Found the entry and double clicked on it. “My bad….” The putty console gives message, “unable to use key file, the location,blah blah blah..” Not able to login into the production Linux!
Gone to the location, E:\ in my desktop, to check for the .ppk file. Boom.. There was no .ppk file there for the login auth.
It was good, any way because it made me know why I was not able to login. My hard disk was been replaced recently and forgot to take the backup of that .ppk file.
I didn’t have much time to fiddle with keygen tool to generate a new key and all, as it is production issue. So, called up my QA person who was working remotely due to maternity reasons.
She answered my call, ” looking at the site down emails…”
Made her interrupted, “OK. Please login into the production host…and see what’s happening…I’m not able to login….here…”
“Can you send me the .ppk file you have, in an email asap?”, I asked her, as I wanted to debug on my own because of the issue severity and priority…
Got the .ppk file in 2 minutes… Meanwhile, figured out (googled) how to drag a ppk file into a putty saved session for the auth purposes.
“Voila”… logged into the production host… Irony is, I had to figure out some other stuff before figuring out the actual problem.
Just before starting my investigation, I had a look at our internal chat messenger contact list to see my in-house developer was at desk. No, his icon was still offline.
OK, and in a matter 5 minutes, found out (using some networking and Linux commands) that some body (???!!!???) rebooted the production box at around 19:00 that day and as some services like tomcat, apache etc. were not started on system reboot.
And the resolutions were pretty quick and cake walk, because I made our guys to document all the necessary steps in our local redmine portal.
The next steps like informing the client and deducing the new task to add some init scripts, happened pretty fast.
The reason, why I’m posting this story is not like we have got a problem, found the root cause and giving the resolution.
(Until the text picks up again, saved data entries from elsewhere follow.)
(** * SentinelX: the uninstaller and the report helpers, verified

    A shallow embedding of [sentinelx_uninstall.py] and of the report
    helpers of [sentinelx/core/reporting.py].

    The programs are one-shot imperative workflows over the file system, the
    console and the package manager.  They are embedded as computations in a
    small state-and-exception monad over an explicit world:

    - the file system is a finite map from physical absolute paths to nodes
      (regular file, directory, symbolic link), with the path walk of the
      operating system written out ([walk], [stat], [lstat]);
    - what the program cannot decide (which deletions the operating system
      refuses, how the package manager answers, what the operator types) is
      read from an immutable environment [env];
    - [console.print] and process launches are recorded in a trace.

    Modelling boundaries, stated once: status queries ([exists], [is_dir],
    [is_symlink]) do not fail; [Path.resolve] follows Python 3.13 and later
    (no exception on a symlink loop in non-strict mode); path components are
    plain names (no [..]); operator interrupts are not modelled; [main] is
    taken from the point where the command line has been parsed, and the
    confirmation prompt, when shown, gets a line of input. *)

From stdpp Require Import gmap strings list fin_maps.
From Stdlib Require Import ZArith Ascii String.

Open Scope string_scope.
Open Scope list_scope.
Open Scope stdpp_scope.

(** ** Paths and file-system nodes *)

Abbreviation path := (list string).

Inductive node : Type :=
  | File (data : string)
  | Dir
  | Link (target : path).

#[global] Instance node_eq_dec : EqDecision node.
Proof. solve_decision. Defined.

Abbreviation FS := (gmap path node).

(** A Python path object as the sources build them: absolute, or written
    with the home shorthand [~] that [expanduser] replaces. *)
Inductive pypath : Type :=
  | Abs (p : path)
  | Tilde (p : path).

(** [str(path)] for an absolute path. *)
Definition show_path (p : path) : string :=
  match p with
  | [] => "/"
  | _ => String.concat EmptyString (map (fun c => "/" +:+ c) p)
  end.

(** Splitting a relative name such as ["sentinelx/config/tools.yaml"] into
    its components, as the [/] operator of [pathlib] does. *)
Fixpoint split_slash (acc : string) (s : string) : list string :=
  match s with
  | EmptyString => if decide (acc = EmptyString) then [] else [acc]
  | String c s' =>
      if decide (c = "/"%char)
      then (if decide (acc = EmptyString) then [] else [acc]) ++ split_slash EmptyString s'
      else split_slash (acc +:+ String c EmptyString) s'
  end.

Definition pjoin (p : path) (name : string) : path := p ++ split_slash EmptyString name.

(** ** Path resolution *)

Inductive walk_result : Type :=
  | Done (p : path) (n : node)
  | Follow (p : path)
  | Lost.

(** One pass of the kernel's path walk: starting in the directory [cur]
    (whose node is [here]) descend along [rest].  The pass stops at the first
    symbolic link and returns the path that remains to be walked from the
    root; link targets are absolute. *)
Fixpoint walk (fs : FS) (cur : path) (here : node) (rest : path) : walk_result :=
  match rest with
  | [] => Done cur here
  | c :: rest' =>
      match here with
      | Dir =>
          match fs !! (cur ++ [c]) with
          | Some (Link tgt) => Follow (tgt ++ rest')
          | Some n => walk fs (cur ++ [c]) n rest'
          | None => Lost
          end
      | _ => Lost
      end
  end.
But it is about how the persons behave on their loss at others, seeking help, in a helpless state. Seems like, we need to think like, if such problem happened to us, how we should feel and behave instead of deriving useless meanings. It should be productive.
I don’t know.
And in a different context – this is appraisals period. Any hung-up souls should REBOOT themselves to refine or rejuvenate their inner resources in order set the targets for the coming new year… Happy Ugaadi.